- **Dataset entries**
(** The calls of the linked functions go to linked functions. *)
Lemma calls_linked d idp dd hdl boot bootv cl B s' es' (nm : Z → string) b k c :
  (∀ x y, nm x = nm y → x = y) → linkable env ids0 L U d idp dd hdl boot bootv → runnable d idp →
  linked env ids0 d (relocs ids0 idp d) 0 (le_prid env) (seen0 idp) (dd, hdl) cl B s' es' →
  let C := mk_block idp d 0 cl :: B in
  b ∈ C → call_of env ids0 (b_difo b) k = Some c →
  ∃ b' p, (b', p) ∈ positions 0 C ∧ position (place (dtdo_len d) B) c = p ∧
    find (λ q, bool_decide (nm (b_sym q.1) = nm c)) (positions 0 C) = Some (b', p).
Proof.
  intros Hnm Hln [[Hidp Hi0] _ Hfuns] Hl C Hb Hc. destruct (blocks_in _ _ _ _ _ _ _ _ _ _ Hln _ _ _ _ Hl) as [Hn HB].
  destruct (linked_closed _ _ _ _ _ _ _ _ _ _ _ _ Hl) as [Hc0 HcB]. destruct (linked_seen _ _ _ _ _ _ _ _ _ _ _ _ Hl) as (_ & _ & Es).
  destruct (call_of_reloc _ _ _ _ _ Hc) as (j & r & Hj & _ & _ & Hca). apply list_elem_of_lookup_2 in Hj.
  rewrite Forall_forall in HB. rewrite Forall_forall in HcB.
  assert (c ∈ s' ∧ c ∈ U) as [Hcs HcU].
  { apply elem_of_cons in Hb as [->|Hb]; cbn [b_difo] in *.
    - unfold relocs in Hc0. rewrite Hi0 in Hc0. split; [by apply (Hc0 r)|].
      apply (ln_needs _ _ _ _ _ _ _ _ _ _ Hln r); [|done]. unfold relocs. by rewrite Hi0.
    - destruct (HB b Hb) as [HbU Hbd]. destruct (Hfuns _ _ HbU Hbd) as [Hbi _]. specialize (HcB b Hb). unfold relocs in HcB. rewrite Hbi in HcB.
      split; [by apply (HcB r)|]. eapply (lib_closed _ _ _ _ (ln_lib _ _ _ _ _ _ _ _ _ _ Hln)); [exact HbU|exact Hbd| |exact Hca].
      unfold relocs. by rewrite Hbi. }
  assert (c ∈ b_syms B) as HcB'.
  { rewrite Es in Hcs. apply elem_of_union in Hcs as [Hcs|Hcs]; [|by apply elem_of_list_to_set in Hcs].
    unfold seen0 in Hcs. destruct (idp =? 0); [by apply elem_of_empty in Hcs|]. apply elem_of_singleton in Hcs. congruence. }
  destruct (position_exists B (0 + b_len (mk_block idp d 0 cl)) c HcB') as (b' & p & Hin & Hs). exists b', p.
  assert ((b', p) ∈ positions 0 C) as HinC by (by right). split; [done|]. split.
  - unfold position. rewrite <- Hs. by rewrite (positions_place (dtdo_len d) B b' p).
  - rewrite <- Hs. apply find_position; [done| |done]. unfold b_syms. cbn [C fmap list_fmap b_sym]. apply NoDup_cons. split; [|done].
    intros Hin'. apply list_elem_of_fmap in Hin' as (b0 & -> & Hb0). by apply Hidp, HB.
Qed.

- **TASK OBJECTIVE**
In the records above, find every line containing the word "rewrite" and show it.

- **RESPONSE**
  rewrite Forall_forall in HB. rewrite Forall_forall in HcB.
    - unfold relocs in Hc0. rewrite Hi0 in Hc0. split; [by apply (Hc0 r)|].
      apply (ln_needs _ _ _ _ _ _ _ _ _ _ Hln r); [|done]. unfold relocs. by rewrite Hi0.
    - destruct (HB b Hb) as [HbU Hbd]. destruct (Hfuns _ _ HbU Hbd) as [Hbi _]. specialize (HcB b Hb). unfold relocs in HcB. rewrite Hbi in HcB.
      unfold relocs. by rewrite Hbi. }
  { rewrite Es in Hcs. apply elem_of_union in Hcs as [Hcs|Hcs]; [|by apply elem_of_list_to_set in Hcs].
  - unfold position. rewrite <- Hs. by rewrite (positions_place (dtdo_len d) B b' p).
  - rewrite <- Hs. apply find_position; [done| |done]. unfold b_syms. cbn [C fmap list_fmap b_sym]. apply NoDup_cons. split; [|done].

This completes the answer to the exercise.